Pyruvate Kinase Isoform Expression Alters Nucleotide Synthesis to Impact Cell Proliferation

Metabolic regulation influences cell proliferation. The influence of pyruvate kinase isoforms on tumor cells has been extensively studied, but whether PKM2 is required for normal cell proliferation is unknown. We examine how PKM2 deletion affects proliferation and metabolism in nontransformed, nonimmortalized PKM2-expressing primary cells. We find that deletion of PKM2 in primary cells results in PKM1 expression and proliferation arrest.

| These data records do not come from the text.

(** The loop of [handle_async_read]: at most five packets a round, queued for
    the listeners; [fuel] bounds the rounds. *)
Fixpoint read_rounds (fuel : nat) (junk flag : Z) (has_new_arrives : bool) : MS (Z * bool) :=
  match fuel with
  | O => fail Diverged
  | S fuel' =>
      '(arrives, ec_o) ← _receive_packets 1 junk 5 flag;
      let flag := if ec_o =? E_SOCKET_PUMP_TRY_AGAIN then F_RCV_ALWAYS_PUMP else 0 in
      when (0 <? zlen arrives)
        (with_lock L_RPS_Q_STANDBY
           (so_upd (fun s => set_m_rps_q_standby (m_rps_q_standby s ++ arrives) s)));;
      let has_new_arrives := has_new_arrives || (0 <? zlen arrives) in
      if (ec_o =? E_TLP_TRY_AGAIN) || (ec_o =? E_SOCKET_PUMP_TRY_AGAIN)
      then read_rounds fuel' junk flag has_new_arrives
      else mret (ec_o, has_new_arrives)
  end.

(** The queues are swapped; while another thread works on [m_rps_q] the caller
    yields. *)
Definition swap_arrived : MS unit :=
  s ← so_get id;
  when (0 <? zlen (m_rps_q s)) (fail Waits);;
  with_lock L_RPS_Q_STANDBY (
    s ← so_get id;
    when (0 <? zlen (m_rps_q_standby s))
      (so_upd (fun s => set_m_rps_q_standby (m_rps_q s) (set_m_rps_q (m_rps_q_standby s) s));;
       s ← so_get id;
       assertM (zlen (m_rps_q_standby s) =? 0);;
       assertM (negb (zlen (m_rps_q s) =? 0)))).

Definition trigger_arrived : MS unit :=
  s ← so_get id;
  iterM (fun p => trigger (packet_event p);;
                  so_upd (fun s => set_m_rps_q (drop 1 (m_rps_q s)) s)) (m_rps_q s).

Definition handle_async_read (fuel : nat) (junk : Z) : MS Z :=
  s ← so_get id;
  assertM (is_data_socket s);;
  assertM (is_nonblocking s);;
  '(ec_o, has_new_arrives) ← with_lock L_READ (
    s ← so_get id;
    let is_one_time_async_read := negb (flag_on (m_wflag s) WATCH_OPTION_INFINITE) in
    when is_one_time_async_read _end_async_read;;
    '(ec_o, has_new_arrives) ← read_rounds fuel junk F_RCV_ALWAYS_PUMP false;
    when (is_one_time_async_read && negb has_new_arrives)
      (_begin_async_read 0 None fn_async_read fn_async_error);;
    mret (ec_o, has_new_arrives));
  when has_new_arrives (with_lock L_RPS_Q (swap_arrived;; trigger_arrived));;
  mret ec_o.
(** ** The handshake of the transport layer protocol *)
Fixpoint handshake_rounds (fuel : nat) (junk flag : Z) : MS Z :=
  match fuel with
  | O => fail Diverged
  | S fuel' =>
      '(arrives, ec_o) ← _receive_packets 1 junk 0 flag;
      assertM (zlen arrives =? 0);;
      let flag := if ec_o =? E_SOCKET_PUMP_TRY_AGAIN then F_RCV_ALWAYS_PUMP else 0 in
      s ← so_get id;
      if ((ec_o =? E_TLP_TRY_AGAIN) || (ec_o =? E_SOCKET_PUMP_TRY_AGAIN))
         && from_option handshake_handshaking false (m_tlp s)
      then handshake_rounds fuel' junk flag
      else mret ec_o
  end.
(** ** Moving bytes to the transport *)

(** [w'] is [w] after [n] bytes of the ring went to the transport. *)
Definition moved (w w' : ST) (n : Z) : Prop :=
  exists e' q', w' = set_env e' (set_so (set_m_sb q' (so w)) w)
    /\ sent_ok w' /\ sent w' = sent w ++ take (Z.to_nat n) (queued w)
    /\ queued w' = drop (Z.to_nat n) (queued w)
    /\ bytes_ringbuffer.wf q' /\ bytes_ringbuffer.m_capacity q' = bytes_ringbuffer.m_capacity (m_sb (so w)).

Lemma moved_trans w w1 w2 n m : 0 <= n -> 0 <= m ->
  moved w w1 n -> moved w1 w2 m -> moved w w2 (n + m).
Proof.
  intros Hn Hm (e1 & q1 & -> & K1 & S1 & Q1 & W1 & C1) (e2 & q2 & -> & K2 & S2 & Q2 & W2 & C2).
  exists e2, q2. split; [done|]. split; [exact K2|].
  rewrite S1 in S2. rewrite Q1 in S2, Q2. change (m_sb (so _)) with q1 in C2.
  rewrite Z2Nat.inj_add by lia. split; [|split; [|split; [done | congruence]]].
  - etrans; [exact S2|]. rewrite <- app_assoc. f_equal. apply take_take_drop.
  - etrans; [exact Q2|]. by rewrite drop_drop.
Qed.
(** With an empty ring the flush before closing ends at once. *)
Lemma kept_flush fuel t (w : ST) : L_WRITE ∉ locks w -> bytes_ringbuffer.count (m_sb (so w)) = 0 ->
  wp (socket.flush_before (S fuel) t) w (fun w' _ => kept w w').
Proof.
  intros Hl Hc. unfold socket.flush_before. wp_simpl.
  destruct (is_nonblocking (so w) && is_data_socket (so w) && _) eqn:E; [|done].
  apply andb_prop in E as [[En Ed]%andb_prop _]. unfold socket.flush. rewrite !wp_bind, wp_so, En. cbn [negb].
  apply wp_with_lock; [done|]. cbn [socket.flush_wait]. unfold socket._flush. wp_simpl.
  split; [exact Ed|]. split; [exact En|]. cbn [so set_locks]. rewrite Hc. cbn. by split.
Qed.

Lemma kept_trans w1 w2 w3 : kept w1 w2 -> kept w2 w3 -> kept w1 w3.
Proof. unfold kept. intuition congruence. Qed.

Lemma close_or_dies ec (w : ST) : m_state (so w) <> S_CLOSED -> m_protocol (so w) <> P_WCP ->
  dies (_close ec) w \/ exists w' rt, _close ec w = Ok (w', rt).
Proof.
  intros Hc Hp. unfold dies, _close, mbind, M_bind, so_get, gets, id, is_closed. rewrite bool_decide_false by done.
  unfold in_env, zoom, fns_of, _socket_fn_init. rewrite decide_False by done.
  unfold m_fn_close, standard_socket.fns, standard_socket.close, mbind, M_bind, sys.
  destruct (sys_close _ _) as [k [r errno]]. unfold mret, M_ret, assertM, lift.
  destruct (_ =? OK); [right; eauto | by left].
Qed.

(** Everything [close] does before [_close]. *)
Lemma close_prefix {A} fuel t (k : Z -> MS A) (w : ST) : 0 < m_fd (so w) -> locks w = [L_SOCKET] ->
  bytes_ringbuffer.count (m_sb (so w)) = 0 ->
  (forall w' sflag, kept w w' -> dies (k sflag) w') ->
  dies (socket.flush_before (S fuel) t;;
        f1 ← with_lock L_READ (s ← so_get id; shut_read;; mret (if is_read_shutdowned s then 0 else SHUTDOWN_RD));
        sflag ← with_lock L_WRITE (s ← so_get id; shut_write;;
                                   mret (if is_write_shutdowned s then f1 else Z.lor f1 SHUTDOWN_WR));
        k sflag) w.
Proof.
  intros Hf L Hc Hk. assert (Hl : forall l (w' : ST), l <> L_SOCKET -> kept w w' -> l ∉ locks w').
  { intros l w' Hn (-> & _). rewrite L. apply not_elem_of_cons. split; [done | apply not_elem_of_nil]. }
  apply dies_bind. eapply wp_mono; [apply kept_flush; [by apply Hl | done]|]. intros w2 u K2.
  apply dies_bind. eapply wp_mono.
  { apply (kept_half L_READ _ shut_read); [by apply Hl|]. intros w' E. apply kept_shut_read. rewrite E.
    destruct K2 as (_ & _ & _ & _ & _ & ->). exact Hf. }
  intros w3 f1 K3. pose proof (kept_trans _ _ _ K2 K3) as K23. apply dies_bind. eapply wp_mono.
  { apply (kept_half L_WRITE _ shut_write); [by apply Hl|]. intros w' E. apply kept_shut_write. rewrite E.
    destruct K23 as (_ & _ & _ & _ & _ & ->). exact Hf. }
  intros w4 f2 K4. apply Hk. exact (kept_trans _ _ _ K23 K4).
Qed.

PKM1 expression, rather than PKM2 loss, is responsible for this effect, and proliferation arrest cannot be explained by cell differentiation, senescence, death, changes in gene expression, or prevention of cell growth. Instead, PKM1 expression impairs nucleotide production and the ability to synthesize DNA and progress through the cell cycle. Nucleotide biosynthesis is limiting, as proliferation arrest is characterized by severe thymidine depletion, and supplying exogenous thymine rescues both nucleotide levels and cell proliferation. Thus, PKM1 expression promotes a metabolic state that is unable to support DNA synthesis. [Display omitted] •PKM1 expression following PKM2 loss results in proliferation arrest of primary cells•PKM2 deletion with PKM1 expression does not alter global gene expression•A change in pyruvate kinase isoform expression affects nucleotide synthesis•PKM1 expression limits the availability of deoxynucleotides for DNA synthesis Lunt et al. show that deletion of PKM2 in primary cells leads to PKM1 expression and proliferation arrest in primary cells. This change in pyruvate kinase isoform expression leads to decreased nucleotide synthesis, limiting the availability of deoxynucleotide precursors required for DNA synthesis and cell proliferation.